**BRIEF**: Reproduce each entry below exactly, without omitting any.

Stored items:
Lemma memtable_get_newest_witness :
  exists r, Memtable_get Debug (demo_mem demo_entries) (enc [107] 3 KMax) = Done r /\ answers demo_entries [107] 3 r.
Proof.
  apply (memtable_get_newest Debug 7 demo_policy demo_entries (demo_mem []) (demo_mem demo_entries) [107] 3);
    [exact demo_policy_ok | vm_compute; reflexivity | exact demo_entries_ok | vm_compute; reflexivity |
     split; vm_compute; congruence].
Defined.

(** The entries of [demo_entries] as they are stored. *)

Definition demo_kvs : list (bytes * bytes) :=
  [(enc [107] 4 KDelete, []); (enc [107] 3 KPut, [30]); (enc [107] 2 KPut, [20]); (enc [108] 9 KPut, [9])].

Lemma demo_entries_repr : mem_repr (demo_mem demo_entries) demo_kvs.
Proof.
  pose proof (Memtable_inserts_refine Debug demo_entries (demo_mem []) [] (demo_mem demo_entries) demo_mem_repr demo_entries_ok) as H.
  change demo_kvs with (foldl (spec_put (CO := InternalKeyComparatorOk)) [] (e_kv <$> demo_entries)). apply H. vm_compute. reflexivity.
Qed.

Lemma memtable_scan_witness :
  (it ← mem_iter_seek_to_first Debug (demo_mem demo_entries) (mkMemIter None None);
   mem_iter_scan 5 Debug (demo_mem demo_entries) it) = Done demo_kvs /\
  (it ← mem_iter_seek Debug (demo_mem demo_entries) (mkMemIter None None) (enc [107] 2 KMax);
   mem_iter_scan 5 Debug (demo_mem demo_entries) it) = Done [(enc [107] 2 KPut, [20]); (enc [108] 9 KPut, [9])] /\
  exists it0, MemtableInner_iter Debug (demo_mem demo_entries) = Done it0 /\
    mem_iter_unusable Debug (demo_mem demo_entries) (mem_iter_nexts 3 Debug (demo_mem demo_entries) it0).
Proof.
  destruct (memtable_scan Debug (demo_mem demo_entries) demo_kvs (enc [107] 2 KMax) (mkMemIter None None) demo_entries_repr (enc_valid _ _ _))
    as (Hall & Hfrom & it0 & Ei & Hn & _).
  split; [exact Hall|]. split; [|exists it0; exact (conj Ei (Hn 3%nat))].
  etransitivity; [exact Hfrom|vm_compute; reflexivity].
Defined.

Definition long_user_key : bytes := replicate (Z.to_nat 65530) 7.

Lemma memtable_long_key_witness :
  Memtable_insert Debug (demo_mem []) (enc long_user_key 1 KPut) [5] = UB "write past the node's allocation".
Proof.
  destruct (Arena_alloc_raw Debug (st_arena (mt_store (demo_mem [])))
    (node_layout (next_height (skiplist (demo_mem []))) (len long_user_key + 8 - 2 ^ 16) (len [5])))
    as [[a' q]| | |] eqn:E; [|vm_compute in E; discriminate E..].
  apply (memtable_long_key Debug (demo_mem []) [] long_user_key 1 KPut [5] a' q demo_mem_repr).
  - split; vm_compute; congruence.
  - split; vm_compute; congruence.
  - reflexivity.
  - apply not_elem_of_nil.
  - exact E.
Defined.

**FINAL ANSWER**:
Lemma memtable_get_newest_witness :
  exists r, Memtable_get Debug (demo_mem demo_entries) (enc [107] 3 KMax) = Done r /\ answers demo_entries [107] 3 r.
Proof.
  apply (memtable_get_newest Debug 7 demo_policy demo_entries (demo_mem []) (demo_mem demo_entries) [107] 3);
    [exact demo_policy_ok | vm_compute; reflexivity | exact demo_entries_ok | vm_compute; reflexivity |
     split; vm_compute; congruence].
Defined.

(** The entries of [demo_entries] as they are stored. *)

Definition demo_kvs : list (bytes * bytes) :=
  [(enc [107] 4 KDelete, []); (enc [107] 3 KPut, [30]); (enc [107] 2 KPut, [20]); (enc [108] 9 KPut, [9])].

Lemma demo_entries_repr : mem_repr (demo_mem demo_entries) demo_kvs.
Proof.
  pose proof (Memtable_inserts_refine Debug demo_entries (demo_mem []) [] (demo_mem demo_entries) demo_mem_repr demo_entries_ok) as H.
  change demo_kvs with (foldl (spec_put (CO := InternalKeyComparatorOk)) [] (e_kv <$> demo_entries)). apply H. vm_compute. reflexivity.
Qed.

Lemma memtable_scan_witness :
  (it ← mem_iter_seek_to_first Debug (demo_mem demo_entries) (mkMemIter None None);
   mem_iter_scan 5 Debug (demo_mem demo_entries) it) = Done demo_kvs /\
  (it ← mem_iter_seek Debug (demo_mem demo_entries) (mkMemIter None None) (enc [107] 2 KMax);
   mem_iter_scan 5 Debug (demo_mem demo_entries) it) = Done [(enc [107] 2 KPut, [20]); (enc [108] 9 KPut, [9])] /\
  exists it0, MemtableInner_iter Debug (demo_mem demo_entries) = Done it0 /\
    mem_iter_unusable Debug (demo_mem demo_entries) (mem_iter_nexts 3 Debug (demo_mem demo_entries) it0).
Proof.
  destruct (memtable_scan Debug (demo_mem demo_entries) demo_kvs (enc [107] 2 KMax) (mkMemIter None None) demo_entries_repr (enc_valid _ _ _))
    as (Hall & Hfrom & it0 & Ei & Hn & _).
  split; [exact Hall|]. split; [|exists it0; exact (conj Ei (Hn 3%nat))].
  etransitivity; [exact Hfrom|vm_compute; reflexivity].
Defined.

Definition long_user_key : bytes := replicate (Z.to_nat 65530) 7.

Lemma memtable_long_key_witness :
  Memtable_insert Debug (demo_mem []) (enc long_user_key 1 KPut) [5] = UB "write past the node's allocation".
Proof.
  destruct (Arena_alloc_raw Debug (st_arena (mt_store (demo_mem [])))
    (node_layout (next_height (skiplist (demo_mem []))) (len long_user_key + 8 - 2 ^ 16) (len [5])))
    as [[a' q]| | |] eqn:E; [|vm_compute in E; discriminate E..].
  apply (memtable_long_key Debug (demo_mem []) [] long_user_key 1 KPut [5] a' q demo_mem_repr).
  - split; vm_compute; congruence.
  - split; vm_compute; congruence.
  - reflexivity.
  - apply not_elem_of_nil.
  - exact E.
Defined.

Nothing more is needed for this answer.